Se você, caro leitor, anda impressionado com a difusão da tese divulgada por bolsonaristas de que vivemos uma ditadura de toga e de que o Supremo Tribunal Federal faz parte de uma trama para prejudicar a direita radical, saiba duas coisas.
Primeiro, essa opinião não decorre de nada especificamente brasileiro. Isso se trata de um discurso que a extrema direita repete em todo país onde é forte.
Segundo, ela integra uma metanarrativa transnacional já consolidada: a de que haveria uma "maquinação judicial" —ou "‘lawfare’ sistêmico"— orquestrada por elites globalistas ou instituições aparelhadas para neutralizar, criminalizar ou banir forças nacionalistas, populistas e iliberais.
Neste domingo, Matteo Salvini, vice-primeiro-ministro da Itália e líder da ultradireita, condensou essa metanarrativa com clareza: "Bolsonaro em prisão domiciliar, Le Pen condenada, eleições na Romênia fraudadas, Orbán sob chantagem e o principal partido alemão praticamente fora da lei. Não me surpreenderia se, por trás do ataque judicial que atinge todas as forças indesejadas pela grande finança internacional, houvesse uma maquinação".
A modéstia o impediu de dizer que argumentava em causa própria. Em 2019, como ministro do Interior, Salvini impediu por dias que o navio humanitário Open Arms atracasse em porto italiano. Foi acusado de sequestro de pessoas e omissão de dever. O Tribunal de Palermo o absolveu em 2024, mas o Ministério Público recorreu diretamente à Corte de Cassação, reabrindo este caso na última sexta-feira, dia 18.
Nessa visão, processos legítimos de controle institucional são recodificados como perseguições políticas deliberadas. A retórica dissolve fronteiras entre realidades jurídicas distintas e apresenta a extrema direita como vítima universal de uma cruzada global antinacionalista.
Foi assim com Marine Le Pen, condenada no ano passado por empregar, por anos, assessores fictícios com dinheiro do Parlamento Europeu. A punição incluiu inabilitação e ressarcimento. Embora o processo tenha tramitado por quase uma década e seguido os trâmites regulares do Judiciário francês e europeu, apoiadores de Le Pen alegam que o desfecho foi politicamente cronometrado para minar toda a sua candidatura presidencial.
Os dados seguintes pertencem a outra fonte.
Lemma parse_result content r :
  parseDatHeightmap Number content = Returned r ->
  let rows := datRows content in
  let w := hm_width r in
  let h := hm_height r in
  h = Z.of_nat (length rows) /\ w = rowLength rows 0 /\ 1 <= w /\ 1 <= h /\
  (forall y, 0 <= y < h -> rowLength rows y = w) /\
  (forall y x, 0 <= y < h -> 0 <= x < w -> cellOk Number rows y x = true) /\
  Z.of_nat (length (heightmap r)) = w * h /\
  (forall y x, 0 <= y < h -> 0 <= x < w ->
     read (heightmap r) (y * w + x) = Some (byteAt Number rows h y x)) /\
  exists lo hi, elevMin r = num_of_Z lo /\ elevMax r = num_of_Z hi /\
    lo ∈ heightmap r /\ hi ∈ heightmap r /\
    forall b, b ∈ heightmap r -> lo <= b <= hi /\ 0 <= b <= 255.
Proof.
  rewrite parseDatHeightmap_spec. cbv zeta.
  set (rows := datRows content). set (w := rowLength rows 0).
  set (h := Z.of_nat (length rows)).
  destruct (Z.eqb_spec h 0) as [|Hh0]; [done|].
  destruct (firstBad _ 0 h) eqn:Hrows; [done|].
  intros [= <-]. cbn [hm_width hm_height heightmap elevMin elevMax].
  pose proof (rowLength_pos rows 0) as Hw. fold w in Hw.
  assert (Hh : 1 <= h) by (unfold h in *; lia).
  rewrite firstBad_None in Hrows.
  assert (Hlen : forall y, 0 <= y < h -> rowLength rows y = w).
  { intros y Hy. specialize (Hrows y Hy). unfold rowOk in Hrows.
    apply andb_true_iff in Hrows as [Hl _]. by apply Z.eqb_eq in Hl. }
  assert (Hok : forall y x, 0 <= y < h -> 0 <= x < w -> cellOk Number rows y x = true).
  { intros y x Hy Hx. specialize (Hrows y Hy). unfold rowOk in Hrows.
    apply andb_true_iff in Hrows as [_ Hc]. apply bool_decide_eq_true in Hc.
    rewrite firstBad_None in Hc. by apply Hc. }
  rewrite (for_range_nested h w (cellStep Number rows w h)), parse_fold.
  cbn [ps_heightmap ps_elevMin ps_elevMax].
  set (ps := pairs (seqZ 0 h) (seqZ 0 w)).
  set (hm := writes _ _ ps _).
  assert (Hps : forall y x, (y, x) ∈ ps <-> 0 <= y < h /\ 0 <= x < w).
  { intros y x. unfold ps. rewrite elem_of_pairs, !elem_of_seqZ. lia. }
  assert (Hhm : Z.of_nat (length hm) = w * h).
  { unfold hm. rewrite length_writes, length_replicate. nia. }
  assert (Hread : forall y x, 0 <= y < h -> 0 <= x < w ->
            read hm (y * w + x) = Some (byteAt Number rows h y x)).
  { intros y x Hy Hx. unfold hm. apply read_writes_inv.
    - rewrite length_replicate. nia.
    - intros [y' x'] Hp Hidx. apply Hps in Hp as [Hy' Hx']. cbn [fst snd] in *.
      destruct (cell_index_inj w (h - 1 - y') x' y x Hx' Hx Hidx) as [Hyy ->].
      unfold byteAt. rewrite <- Hyy. f_equal. f_equal. lia.
    - right. exists (h - 1 - y, x). split; [apply Hps; lia|]. cbn [fst snd]. f_equal. lia. }
  split; [done|]. split; [done|]. split; [done|]. split; [done|].
  split; [done|]. split; [done|]. split; [done|]. split; [done|].
  set (bs := (fun p : Z * Z => toUint8 (cellValue Number rows p.1 p.2)) <$> ps).
  assert (Hvals : (fun p : Z * Z => cellValue Number rows p.1 p.2) <$> ps
                  = num_of_Z <$> bs).
  { unfold bs. rewrite <- list_fmap_compose. apply list_fmap_ext.
    intros i [y x] Hp. apply list_elem_of_lookup_2, Hps in Hp as [Hy Hx]. cbn [fst snd compose].
    destruct (cellValue_byte rows y x (Hok y x Hy Hx)) as (b & _ & Hv & Hb).
    by rewrite Hb. }
  rewrite Hvals.
  assert (Hbs : forall b, b ∈ bs <-> b ∈ hm).
  { intros b. unfold bs. rewrite list_elem_of_fmap. split.
    - intros ([y x] & -> & Hp). apply Hps in Hp as [Hy Hx]. cbn [fst snd].
      assert (Hr : read hm ((h - 1 - y) * w + x) = Some (byteAt Number rows h (h - 1 - y) x))
        by (apply Hread; lia).
      unfold byteAt in Hr. replace (h - 1 - (h - 1 - y)) with y in Hr by lia.
      unfold read in Hr. destruct (_ <? 0); [done|]. by eapply list_elem_of_lookup_2.
    - intros Hb. apply list_elem_of_lookup_1 in Hb as [j Hj].
      pose proof (lookup_lt_Some _ _ _ Hj) as Hjl.
      set (y := Z.of_nat j / w). set (x := Z.of_nat j mod w).
      assert (Hy : 0 <= y < h).
      { unfold y. split; [apply Z.div_pos; lia|]. apply Z.div_lt_upper_bound; lia. }
      assert (Hx : 0 <= x < w) by (unfold x; apply Z.mod_pos_bound; lia).
      assert (Hj' : Z.of_nat j = y * w + x).
      { unfold y, x. rewrite Z.mul_comm. apply Z.div_mod. lia. }
      exists (h - 1 - y, x). split; [|apply Hps; lia]. cbn [fst snd].
      pose proof (Hread y x Hy Hx) as Hr. rewrite <- Hj' in Hr.
      unfold read in Hr. destruct (Z.ltb_spec (Z.of_nat j) 0); [lia|].
      rewrite Nat2Z.id, Hj in Hr. by injection Hr. }
  assert (Hne : bs <> []).
  { unfold bs, ps. intros Hnil. apply fmap_nil_inv in Hnil.
    assert (Hin : (0, 0) ∈ pairs (seqZ 0 h) (seqZ 0 w)).
    { apply elem_of_pairs. rewrite !elem_of_seqZ. lia. }
    rewrite Hnil in Hin. by apply elem_of_nil in Hin. }
  destruct (track_range_Z bs Hne) as (lo & hi & Hlo & Hhi & Hlo' & Hhi' & Hall).
  exists lo, hi. rewrite Hlo, Hhi.
  split; [done|]. split; [done|]. split; [by apply Hbs|]. split; [by apply Hbs|].
  intros b Hb. split; [by apply Hall, Hbs|].
  apply Hbs in Hb. unfold bs in Hb. apply list_elem_of_fmap in Hb as ([y x] & -> & Hp).
  apply Hps in Hp as [Hy Hx]. cbn [fst snd].
  destruct (cellValue_byte rows y x (Hok y x Hy Hx)) as (b & Hb & _ & ->). done.
Qed.
End ParseDatResult.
Na Alemanha, a decisão do Tribunal Constitucional de permitir que a chamada AfD, a Alternativa para a Alemanha, fosse vigiada como ameaça potencial à ordem democrática —por ligações com ideologias xenófobas e revisionistas— foi outro combustível para a retórica de perseguição. Lideranças da AfD denunciaram a medida como uma tentativa de criminalização institucional da oposição formada pela direita.
Na Romênia, após a vitória do ultraconservador Calin Georgescu nas eleições do ano passado, a Justiça anulou o resultado por suspeitas de financiamento ilícito e apologia do fascismo. Mesmo com a repetição das eleições em maio deste ano —vencidas por um candidato centrista, sob elogios internacionais—, setores populistas passaram a apontar o caso como exemplo de um padrão de "perseguição judicial transnacional" às forças políticas que desafiam o consenso liberal.
Na Hungria, o governo de Viktor Orbán tornou-se alvo de sanções inéditas por parte da União Europeia, que decidiu congelar dezenas de bilhões de euros em repasses. A medida foi apresentada como punição pela adoção de um modelo político iliberal.
Nada de novo sob o Sol, portanto, quando o presidente Donald Trump, incapaz de reconhecer a autonomia do Judiciário brasileiro para julgar crimes contra a democracia, resolve intervir no Brasil sob o pretexto de perseguição judicial a Bolsonaro. Nem surpreende que essa metanarrativa transnacional seja adotada pelo bolsonarismo brasileiro.
O que há de novo é que os Judiciários da França, da Alemanha, da Romênia, do Brasil e da União Europeia decidiram não sair do caminho da direita radical. Esse fato tem se constituído no mais formidável obstáculo ao seu projeto de poder, porque significa que não basta vencer eleições —é preciso andar na linha.
É uma narrativa política e, como toda história desse tipo, tem propósitos e funções —e depende de crença. A narrativa da maquinação judicial serve à destruição da credibilidade do Judiciário. Cumpre também a função de justificação para os ataques desferidos contra a Justiça —como este que Trump acaba de lançar contra a Suprema Corte de outro país. Por conveniência própria, a extrema direita precisa acreditar —e fazer acreditar— nessa história.
No entanto, quem ainda conserva alguma lucidez neste país politicamente transtornado tem todo o direito de desconfiar das intenções desse discurso.